--- START ---

(** * domo-phoenix: the chart facade of [src/chart/chart.ts]

    A shallow embedding of the [PhoenixChart] class: the row normaliser
    ([transformData] and the guard around it), the configuration builder
    ([_toPhoenixConfig], [_createPalette], [_createConfigString]), the
    constructor and the session methods ([render], [resize], [update],
    [setChartProperties], [resetColorPalette], [getPacket]), followed by the
    properties of the specification that concern them and by further
    properties of the code. *)

From Stdlib Require Import List String Ascii ZArith NArith Bool Arith Lia.
From Stdlib Require Import DecimalString Permutation Sorted.
Import ListNotations.

Local Open Scope list_scope.
Local Open Scope string_scope.

#[local] Set Warnings "-register-all".

(** ** JavaScript data *)

(** The values the facade handles are plain data.  A string is its sequence
    of code units (those below 256 are what [string] carries), [JNum n] is
    the Number that the integer literal [n] denotes, an array is dense, and
    an object is a plain object, given by the list of its own enumerable
    string-keyed data properties in the order they were inserted, each key
    occurring once.  A plain object inherits [hasOwnProperty] from
    [Object.prototype] unless one of its own keys has that name. *)
Inductive JsVal : Type :=
| JUndefined
| JNull
| JBool (b : bool)
| JNum (n : Z)
| JStr (s : string)
| JArr (elems : list JsVal)
| JObj (props : list (string * JsVal)).

(** What a statement completes with: a value, or a thrown [TypeError]. *)
Inductive JsError : Type :=
| TypeError (message : string).

Inductive completion (A : Type) : Type :=
| Normal (a : A)
| Throw (e : JsError).

Arguments Normal {A} a.
Arguments Throw {A} e.

(** [Array.isArray(v)]. *)
Definition Array_isArray (v : JsVal) : bool :=
  match v with
  | JArr _ => true
  | _ => false
  end.

(** [ToBoolean(v)], the truth value [!v] and [if (v)] go by. *)
Definition ToBoolean (v : JsVal) : bool :=
  match v with
  | JUndefined => false
  | JNull => false
  | JBool b => b
  | JNum n => negb (n =? 0)%Z
  | JStr s => negb (String.eqb s EmptyString)
  | JArr _ => true
  | JObj _ => true
  end.
Lemma named_route_shape r p caps :
  has_name r = true ->
  exec (path r) p = Some caps <->
  exists ver name,
    caps = [ver; Some name]
    /\ is_version ver = true
    /\ all_in Any name = true
    /\ p = version_text ver ++ "/images/" ++ name ++ tail r.
Proof.
  intros H. rewrite (named_path r p H). split.
  - intros M. apply version_sound in M as (ver & rest & V & -> & K).
    destruct (strip "/images/" rest) as [s2|] eqn:S2; [|discriminate].
    apply strip_spec in S2. subst rest.
    apply many_lazy_sound in K as (name & s3 & -> & A & _ & K).
    destruct (strip (tail r) s3) as [[|c s4]|] eqn:S3; try discriminate.
    apply strip_spec in S3. rewrite append_nil_r in S3. subst s3.
    rewrite consumed_app in K. injection K as <-.
    exists ver, name. repeat split; assumption.
  - intros (ver & name & -> & V & A & ->).
    assert (E' : "/images/" ++ name ++ tail r
                 = String "/" (String "i" (substring 2 6 "/images/"
                                             ++ name ++ tail r)))
      by reflexivity.
    rewrite E'. apply version_complete; [exact V|]. rewrite <- E'.
    rewrite strip_app.
    rewrite (many_lazy_run Any 0 _ name (tail r) 0 [ver; Some name] A);
      [reflexivity|apply le_n| |].
    + rewrite (proj2 (strip_spec _ _ EmptyString)) by
        (symmetry; apply append_nil_r).
      rewrite consumed_app. reflexivity.
    + intros a b _ Nb.
      destruct (strip (tail r) (b ++ tail r)) as [[|c s4]|] eqn:S3;
        try reflexivity.
      apply strip_spec in S3. apply (f_equal String.length) in S3.
      rewrite !length_append in S3. cbn in S3.
      destruct b; [congruence|cbn in S3; lia].
Qed.

(** X18.  A path is taken by a route with a name exactly when it is an
    optional version ([/v] and then characters other than a slash),
    [/images/], a name free of line breaks and the suffix of the route.
    The name captured is all that stands between [/images/] and that
    last suffix, slashes and earlier copies of the suffix included. *)
Theorem named_route_paths r p caps :
  has_name r = true ->
  exec (path r) p = Some caps <->
  exists ver name,
    caps = [ver; Some name]
    /\ is_version ver = true
    /\ all_in Any name = true
    /\ p = version_text ver ++ "/images/" ++ name ++ tail r.
Proof. exact (named_route_shape r p caps). Qed.

Lemma named_route_paths_witness :
  exec (path ImageInspect) "/v1.24/images/library/busybox/json"
    = Some [Some "/v1.24"; Some "library/busybox"] <->
  exists ver name,
    [Some "/v1.24"; Some "library/busybox"] = [ver; Some name]
    /\ is_version ver = true
    /\ all_in Any name = true
    /\ "/v1.24/images/library/busybox/json"
       = version_text ver ++ "/images/" ++ name ++ tail ImageInspect.
Proof.
  apply (named_route_paths ImageInspect "/v1.24/images/library/busybox/json"
           [Some "/v1.24"; Some "library/busybox"]).
  reflexivity.
Defined.

Lemma plain_route_shape r p caps :
  has_name r = false ->
  exec (path r) p = Some caps <->
  exists ver,
    caps = [ver] /\ is_version ver = true /\ p = version_text ver ++ tail r.
Proof.
  intros H. rewrite (plain_path r p H). split.
  - intros M. apply version_sound in M as (ver & rest & V & -> & K).
    destruct (strip (tail r) rest) as [[|c s4]|] eqn:S3; try discriminate.
    apply strip_spec in S3. rewrite append_nil_r in S3. subst rest.
    injection K as <-. exists ver. repeat split. exact V.
  - intros (ver & -> & V & ->).
    destruct (tail_plain r H) as (rest' & E). rewrite E.
    apply version_complete; [exact V|]. rewrite <- E.
    rewrite (proj2 (strip_spec _ _ EmptyString)) by
      (symmetry; apply append_nil_r).
    reflexivity.
Qed.

(** X19.  A path is taken by the list, create or search route exactly
    when it is an optional version followed by the literal path of the
    route; nothing may follow. *)
Theorem plain_route_paths r p caps :
  has_name r = false ->
  exec (path r) p = Some caps <->
  exists ver,
    caps = [ver] /\ is_version ver = true /\ p = version_text ver ++ tail r.
Proof. exact (plain_route_shape r p caps). Qed.

Lemma plain_route_paths_witness :
  exec (path ImageSearch) "/images/search" = Some [None] <->
  exists ver,
    [None] = [ver] /\ is_version ver = true
    /\ "/images/search" = version_text ver ++ tail ImageSearch.
Proof.
  apply (plain_route_paths ImageSearch "/images/search" [None]).
  reflexivity.
Defined.

Lemma reverse_app a b : reverse (a ++ b) = reverse b ++ reverse a.
Proof.
  induction a as [|c a IH]; cbn [append reverse].
  - symmetry. apply append_nil_r.
  - rewrite IH. apply append_assoc.
Qed.

Lemma slash_free_split v1 : forall v2 r1 r2,
  all_in (Not "/") v1 = true -> all_in (Not "/") v2 = true ->
  v1 ++ String "/" r1 = v2 ++ String "/" r2 ->
  v1 = v2 /\ r1 = r2.
Proof.
  induction v1 as [|c v1 IH]; intros [|d v2] r1 r2 A1 A2 E;
    cbn [append all_in in_class] in *.
  - injection E as <-. split; reflexivity.
  - injection E as <- _. rewrite Ascii.eqb_refl in A2. discriminate.
  - injection E as -> _. rewrite Ascii.eqb_refl in A1. discriminate.
  - injection E as -> E. apply andb_prop in A1 as [_ A1].
    apply andb_prop in A2 as [_ A2].
    destruct (IH v2 r1 r2 A1 A2 E) as [-> ->]. split; reflexivity.
Qed.

Lemma version_split ver1 ver2 x1 x2 :
  is_version ver1 = true -> is_version ver2 = true ->
  version_text ver1 ++ "/images/" ++ x1
  = version_text ver2 ++ "/images/" ++ x2 ->
  ver1 = ver2 /\ x1 = x2.
Proof.
  intros V1 V2 E. destruct ver1 as [t1|], ver2 as [t2|]; cbn [version_text] in E.
  - apply is_version_some in V1 as (v1 & -> & _ & A1).
    apply is_version_some in V2 as (v2 & -> & _ & A2).
    rewrite !append_assoc in E. cbn [append] in E. injection E as E.
    destruct (slash_free_split v1 v2 _ _ A1 A2 E) as [-> E'].
    injection E' as <-. split; reflexivity.
  - apply is_version_some in V1 as (v1 & -> & _ & _).
    cbn [append] in E. discriminate E.
  - apply is_version_some in V2 as (v2 & -> & _ & _).
    cbn [append] in E. discriminate E.
  - cbn [append] in E. injection E as <-. split; reflexivity.
Qed.

(** What stands after [/images/] in a path that a route takes, read
    from its end. *)
Lemma route_ending r p caps :
  exec (path r) p = Some caps ->
  exists ver x,
    is_version ver = true
    /\ p = version_text ver ++ "/images/" ++ x
    /\ if has_name r
       then exists name, reverse x = reverse (tail r) ++ reverse name
       else "/images/" ++ x = tail r.
Proof.
  intros M. destruct (has_name r) eqn:H.
  - apply (named_route_shape r p caps H) in M
      as (ver & name & _ & V & _ & ->).
    exists ver, (name ++ tail r). repeat split; [exact V|].
    exists name. apply reverse_app.
  - apply (plain_route_shape r p caps H) in M as (ver & _ & V & ->).
    destruct r; try discriminate H; eexists ver, _;
      (split; [exact V|split; reflexivity]).
Qed.

(** X20.  No path is taken by two routes of the same method: which
    handlers run for a request does not depend on the order in which
    the routes were registered. *)
Theorem routes_disjoint r1 r2 p caps1 caps2 :
  verb r1 = verb r2 ->
  exec (path r1) p = Some caps1 ->
  exec (path r2) p = Some caps2 ->
  r1 = r2.
Proof.
  intros Hv M1 M2.
  apply route_ending in M1 as (ver1 & x1 & V1 & -> & E1).
  apply route_ending in M2 as (ver2 & x2 & V2 & P & E2).
  destruct (version_split _ _ _ _ V1 V2 P) as [_ ->]. clear P V1 V2.
  destruct r1, r2; try reflexivity; try discriminate Hv;
    cbn [has_name tail] in E1, E2;
    repeat match goal with
           | H : exists _, _ |- _ => destruct H as [? H]
           | H : "/images/" ++ _ = _ |- _ =>
               cbn [append] in H; injection H as H; subst
           end;
    cbn [reverse append] in *; congruence.
Qed.
(** C5 (amended).  [Info.run] calls the API first, then adds its columns,
    then sets the header, then prints; [List.run] adds its columns first,
    then resolves the repository (when [repo_id] is falsy), sets the header
    and calls the API, then prints.  Every run is an initial part of that
    sequence, the columns and the resolution of [List.run] and the API call
    of [Info.run] always take place, and a run that returns went through all
    of it and returns [EX_OK].  So in both the records reach the printer
    last, after every network call, the columns and the header. *)
Theorem run_order (opts : options) :
  (let columns := map EAddColumn List_columns in
   let resolve :=
     if truthy (get_option opts "repo_id") then []
     else [EGetRepo (get_option opts "org") (get_option opts "product")
             (get_option opts "repo") (get_option opts "environment")] in
   let rest repoId ds :=
     [ESetHeader ("Distribution List For Repo " +:+ py_str repr_list repoId);
      EDistributionsByRepo repoId; EPrintItems ds] in
   (columns ++ resolve) `prefix_of` trace (list_run opts)
   /\ (exists repoId ds,
         trace (list_run opts) `prefix_of` columns ++ resolve ++ rest repoId ds)
   /\ (forall status, result (list_run opts) = inr status ->
         status = EX_OK
         /\ exists repoId ds,
              trace (list_run opts) = columns ++ resolve ++ rest repoId ds)
   /\ precedes is_add_column is_network (trace (list_run opts)) = true
   /\ precedes is_add_column is_set_header (trace (list_run opts)) = true
   /\ precedes is_get_repo is_set_header (trace (list_run opts)) = true
   /\ precedes is_set_header is_api (trace (list_run opts)) = true
   /\ precedes is_network is_print (trace (list_run opts)) = true
   /\ precedes is_configure is_print (trace (list_run opts)) = true)
  /\ (let call := EDistribution (get_option opts "repo_id") (get_option opts "id") in
      let rest data :=
        map EAddColumn Info_columns
          ++ [ESetHeader "Distribution Information"; EPrintItem data] in
      [call] `prefix_of` trace (info_run opts)
      /\ (exists data, trace (info_run opts) `prefix_of` call :: rest data)
      /\ (forall status, result (info_run opts) = inr status ->
            status = EX_OK
            /\ exists data, trace (info_run opts) = call :: rest data)
      /\ precedes is_api is_configure (trace (info_run opts)) = true
      /\ precedes is_add_column is_set_header (trace (info_run opts)) = true
      /\ precedes is_network is_print (trace (info_run opts)) = true
      /\ precedes is_configure is_print (trace (info_run opts)) = true).
Proof.
  split.
  - intros columns resolve rest. subst columns resolve rest.
    destruct (truthy (get_option opts "repo_id")) eqn:Ht.
    + rewrite (List_run_direct _ _ _ _ Ht). unfold List_tail.
      destruct (distributions_by_repo _) as [e|ds];
        unfold after, trace, result; cbn [fst snd app map List_columns].
      * split; [eexists; reflexivity|].
        split; [exists (get_option opts "repo_id"), [], [EPrintItems []]; reflexivity|].
        split; [discriminate|]. splits; reflexivity.
      * split; [eexists; reflexivity|].
        split; [exists (get_option opts "repo_id"), ds, []; reflexivity|].
        split; [|splits; reflexivity].
        intros status [= <-]. split; [reflexivity|]. eauto.
    + rewrite (List_run_resolve _ _ _ _ Ht).
      destruct (get_repo _ _ _ _) as [e|repo].
      { unfold after, raise, trace, result; cbn [fst snd app map List_columns].
        split; [exists []; reflexivity|].
        split; [exists VNone, []; eexists; reflexivity|].
        split; [discriminate|]. splits; reflexivity. }
      destruct (repo !! "id") as [repoId|].
      2:{ unfold after, raise, trace, result; cbn [fst snd app map List_columns].
          split; [exists []; reflexivity|].
          split; [exists VNone, []; eexists; reflexivity|].
          split; [discriminate|]. splits; reflexivity. }
      unfold List_tail.
      destruct (distributions_by_repo _) as [e|ds];
        unfold after, trace, result; cbn [fst snd app map List_columns].
      * split; [eexists; reflexivity|].
        split; [exists repoId, [], [EPrintItems []]; reflexivity|].
        split; [discriminate|]. splits; reflexivity.
      * split; [eexists; reflexivity|].
        split; [exists repoId, ds, []; reflexivity|].
        split; [|splits; reflexivity].
        intros status [= <-]. split; [reflexivity|]. eauto.
  - intros call rest. subst call rest. rewrite Info_run_shape.
    destruct (distribution _ _) as [e|data];
      unfold after, raise, trace, result;
      cbn [fst snd app map Info_columns mret M_ret].
    + split; [exists []; reflexivity|].
      split; [exists ∅; eexists; reflexivity|].
      split; [discriminate|]. splits; reflexivity.
    + split; [eexists; reflexivity|].
      split; [exists data, []; reflexivity|].
      split; [|splits; reflexivity].
      intros status [= <-]. split; [reflexivity|]. eauto.
Qed.
Example example_client_fields :
  example_client =
  {| HttpClient.base_url := "https://api.example.com";
     HttpClient.timeout := 30;
     HttpClient.headers := {[ "Content-Type" := "application/json" ]};
     HttpClient.retry_config :=
       {| RetryConfig.max_retries := 3; RetryConfig.backoff_factor := 2 |} |}.
Proof. reflexivity. Qed.

Example example_get_users :
  run (HttpClient.get "/users" None) example_client =
  (Return [("status_code", PInt 200);
           ("data", PDict [("message", PStr "GET request successful");
                           ("endpoint", PStr "/users")])],
   World example_client ["GET https://api.example.com/users"]).
Proof. reflexivity. Qed.

Example example_post_users_printed :
  printed (HttpClient.post (json := example_json) "/users" (Some example_user))
    example_client =
  ["POST https://api.example.com/users";
   "Data: {" +:+ nl +:+ "  " +:+ Json.quote "name" +:+ ": " +:+ Json.quote "John Doe" +:+ ","
     +:+ nl +:+ "  " +:+ Json.quote "email" +:+ ": " +:+ Json.quote "john@example.com"
     +:+ nl +:+ "}"].
Proof. reflexivity. Qed.

Example example_delete_user :
  run (HttpClient.delete "/users/123") example_client =
  (Return [("status_code", PInt 204);
           ("data", PDict [("message", PStr "DELETE request successful")])],
   World example_client ["DELETE https://api.example.com/users/123"]).
Proof. reflexivity. Qed.

Example example_openai_client :
  LLMClient.init example_environ "openai" None =
  Return {| LLMClient.provider := "openai";
            LLMClient.api_key := Some "sk-example-key-not-real" |}.
Proof. reflexivity. Qed.

Example example_test_provider :
  LLMClient.init example_environ "test_provider" None =
  Raise (ValueError "API key required for test_provider").
Proof. reflexivity. Qed.

Example example_e_acute_client :
  LLMClient.init {[ E_acute +:+ "_API_KEY" := "k" ]} e_acute None =
  Return {| LLMClient.provider := e_acute; LLMClient.api_key := Some "k" |}.
Proof. reflexivity. Qed.

Example example_e_acute_lower_case_variable :
  LLMClient.init {[ e_acute +:+ "_API_KEY" := "k" ]} e_acute None =
  Raise (ValueError ("API key required for " +:+ e_acute)).
Proof. reflexivity. Qed.
(** [generate_ner_results] marks the file as parsed exactly when no
    exception escapes: it is marked after eight unusable answers and
    after a completed insertion, and an exception raised while inserting
    (a field that is not a string) leaves the flags as they were, so the
    file is picked up again by the next run. *)
Theorem ner_results_marking (db : arango) (content file_key : string)
        (src doc : gmap string Z) :
  let out := generate_ner_results key_accepted llm_generate _try_get_relations
               db content file_key src doc in
  match out.2 with
  | None => is_graph out.1.2 = <[file_key := true]> (is_graph db)
  | Some _ => is_graph out.1.2 = is_graph db
  end.
Proof.
  unfold generate_ner_results.
  destruct (ner_attempts _ _ _ _ _) as [calls [relations|]]; [|done].
  pose proof (insert_relations_steps relations
                (<["_total" := 1]> {[file_key := 1]}) src doc db) as (_ & I & _).
  destruct (_insert_relations _ _ _ _ _ _) as [db' [e|]]; cbn in *; congruence.
Qed.

End Store.

Lemma insert_relations_edges_have_nodes_witness :
  edges_have_nodes
    (_insert_relations (fun _ => true) demo_relations ∅ ∅ ∅ empty_db).1.
Proof.
  apply (insert_relations_edges_have_nodes (fun _ => true) demo_relations
           ∅ ∅ ∅ empty_db).
  intros f t r w. cbn. by rewrite lookup_empty.
Defined.

End KGBuilderStore.

Module SummariserChecks.
Import Py Summariser.




End SummariserChecks.

Module RetrieverBounds.
Import Py Retriever RetrieverFacts.

Definition block_text (b : block) : string := b.1.1.

(** A text that fits the budget or is the content of one community. *)
Definition fits (communities : list community_node) (text : string) : Prop :=
  Retriever.str_len text < 4096
  \/ exists c, c ∈ communities /\ text = com_content c.

Lemma str_len_append (a b : string) :
  Retriever.str_len (a +:+ b) = Retriever.str_len a + Retriever.str_len b.
Proof.
  unfold Retriever.str_len. induction a as [|x a IH]; simpl; [done|]. lia.
Qed.

Lemma stitch_step_fits communities st c :
  c ∈ communities ->
  current_len st = Retriever.str_len (current_information st) ->
  fits communities (current_information st) ->
  Forall (fun b => fits communities (block_text b)) (informations st) ->
  let st' := stitch_step st c in
  current_len st' = Retriever.str_len (current_information st')
  /\ fits communities (current_information st')
  /\ Forall (fun b => fits communities (block_text b)) (informations st').
Proof.
  intros Hc Hlen Hcur Hblocks. unfold stitch_step.
  destruct (Z.leb_spec 4096
              (current_len st + (Retriever.str_len (com_content c) + 1)));
    cbn [current_len current_information informations].
  - split; [done|]. split; [right; eauto|].
    apply Forall_app. split; [done|]. constructor; [exact Hcur|constructor].
  - assert (E : Retriever.str_len
                  (current_information st +:+ String "010" (com_content c))
                = current_len st + (Retriever.str_len (com_content c) + 1)).
    { rewrite str_len_append, Hlen. unfold Retriever.str_len. cbn [String.length].
      lia. }
    split; [done|]. split; [|done]. left. lia.
Qed.

(** The information blocks GraphRAG sends to the LLM: each is shorter
    than 4096 characters or is the content of a single community (which is
    passed on whole, however long it is). *)
Theorem stitch_blocks_fit (communities : list community_node) (b : block) :
  b ∈ stitch communities ->
  Retriever.str_len (block_text b) < 4096
  \/ exists c, c ∈ communities /\ block_text b = com_content c.
Proof.
  unfold stitch.
  set (init := {| informations := []; current_source := [];
                  current_document := []; current_len := 0;
                  current_information := "" |}).
  assert (H : forall cs st,
            Forall (fun c => c ∈ communities) cs ->
            current_len st = Retriever.str_len (current_information st) ->
            fits communities (current_information st) ->
            Forall (fun b => fits communities (block_text b)) (informations st) ->
            let st' := fold_left stitch_step cs st in
            fits communities (current_information st')
            /\ Forall (fun b => fits communities (block_text b))
                      (informations st')).
  { induction cs as [|c cs IH]; intros st Hcs Hlen Hcur Hb; [done|].
    apply Forall_cons in Hcs as [Hc Hcs]. cbn [fold_left].
    destruct (stitch_step_fits communities st c Hc Hlen Hcur Hb)
      as (? & ? & ?). by apply IH. }
  destruct (H (rev communities) init) as [Hcur Hb]; try done.
  - apply Forall_forall. intros c Hc. apply list_elem_of_In. apply list_elem_of_In, in_rev in Hc. exact Hc.
  - left. by vm_compute.
  - intros Hin. apply elem_of_app in Hin as [Hin|Hin].
    + rewrite Forall_forall in Hb. by apply Hb.
    + apply list_elem_of_singleton in Hin as ->. exact Hcur.
Qed.

Lemma stitch_blocks_fit_witness :
  let c := {| com_content := "water"; com_source := []; com_document := [] |} in
  Retriever.str_len (block_text (String "010" "water", [], [])) < 4096
  \/ exists c', c' ∈ [c]
                /\ block_text (String "010" "water", [], []) = com_content c'.
Proof.
  intros c. apply (stitch_blocks_fit [c]). vm_compute. apply list_elem_of_here.
Defined.

Section Bounds.

Variable repr_keys : list string -> string.
Variable knn_search : Z -> Q -> list vector_hit.
Variable file_by_key : string -> option file_node.
Variable llm_generate : string -> nat -> string.
Variable py_eval : string -> option pyval.
Variable communities_of_degree : Z -> list community_node.
Variable shuffle : list community_node -> list community_node.
(** C10. For every list of photos and both values of [dry_run], the two
    tallies of the report share out the photos: [deleted] plus the length
    of [error_files] is the number of photos, [errors] is the length of
    [error_files], and the loop went through every photo (one progress
    update each, numbered 1 to the number of photos). *)
Theorem C10_tallies_partition_the_photos (dry_run : bool) (self : App) (d : Dev) :
  let run := delete_thread dry_run self in
  let report := snd (value_of run d) in
  deleted report + length (error_files report) = length (photos_data self) /\
  errors report = length (error_files report) /\
  length (progress_of (events_of run d)) = length (photos_data self) /\
  currents_of (events_of run d) = seq 1 (length (photos_data self)).
Proof.
  cbv zeta. rewrite delete_thread_progress, delete_updates_length, delete_thread_currents.
  unfold value_of. destruct dry_run.
  - rewrite delete_thread_dry_run.
    cbn [fst snd deleted errors error_files length]. repeat split. lia.
  - destruct (delete_thread_real_run self d) as (evs & -> & Hr & Hp & Hl).
    cbn [fst snd deleted errors error_files]. rewrite length_map.
    pose proof (removal_failures_length (photos_data self) d).
    repeat split. lia.
Qed.

End DeleteThread.

(** ** The progress updates of a scan, phase by phase *)

Section Phases.

Lemma filter_all {A : Type} (f : A -> bool) (l : list A) :
  Forall (fun x => f x = true) l -> filter f l = l.
Proof.
  induction 1 as [|x l Hx _ IH]; simpl; [reflexivity|]. now rewrite Hx, IH.
Qed.
(** A world whose profiles have no user name: the profile request is
    answered with a [username] that is null, every other request with a
    plain success. *)
Definition nameless_world : world :=
  mk_world
    (fun _ rq =>
       if contains (py "/api/user/self") (req_url rq)
       then Response 200
              (quoted "{'success': true, 'data': {'id': 42, 'username': null}}")
       else Response 200 (quoted "{'success': true}"))
    (fun _ => py "2024-01")
    [].

(** The instance of the first example account. *)
Definition example_client : client :=
  mk_client (py "https://a.example") [(py "session", PStr (py "token-a"))]
            PNone None.

(** The beginnings that the patterns of the user id look for, written in
    lower case with one separator. *)
Definition id_prefixes : list pystr :=
  [ py "linuxdo_"; py "linuxdo-"; quoted "'id':"; quoted "'id' ";
    py "user_"; py "user-"; py "userid:"; py "userid " ].

(** A configuration in the structured form: four elements, of which the
    first and the last have both [url] and [session]. *)
Definition structured_config : pystr :=
  quoted "[{'url': 'https://a.example', 'session': 'ta', 'name': 'A', 'user_id': 7}, 5, {'url': 'https://c.example'}, {'session': 'tb', 'url': 'https://b.example'}]".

--- END ---

§ Work request
Only one stretch of the records above is wanted: the lines between the one holding "Proof. exact (plain_route_shape" and the one holding "- injection E as <- _.", inclusive, reproduced exactly.

§ Written solution
Proof. exact (plain_route_shape r p caps). Qed.

Lemma plain_route_paths_witness :
  exec (path ImageSearch) "/images/search" = Some [None] <->
  exists ver,
    [None] = [ver] /\ is_version ver = true
    /\ "/images/search" = version_text ver ++ tail ImageSearch.
Proof.
  apply (plain_route_paths ImageSearch "/images/search" [None]).
  reflexivity.
Defined.

Lemma reverse_app a b : reverse (a ++ b) = reverse b ++ reverse a.
Proof.
  induction a as [|c a IH]; cbn [append reverse].
  - symmetry. apply append_nil_r.
  - rewrite IH. apply append_assoc.
Qed.

Lemma slash_free_split v1 : forall v2 r1 r2,
  all_in (Not "/") v1 = true -> all_in (Not "/") v2 = true ->
  v1 ++ String "/" r1 = v2 ++ String "/" r2 ->
  v1 = v2 /\ r1 = r2.
Proof.
  induction v1 as [|c v1 IH]; intros [|d v2] r1 r2 A1 A2 E;
    cbn [append all_in in_class] in *.
  - injection E as <-. split; reflexivity.
  - injection E as <- _. rewrite Ascii.eqb_refl in A2. discriminate.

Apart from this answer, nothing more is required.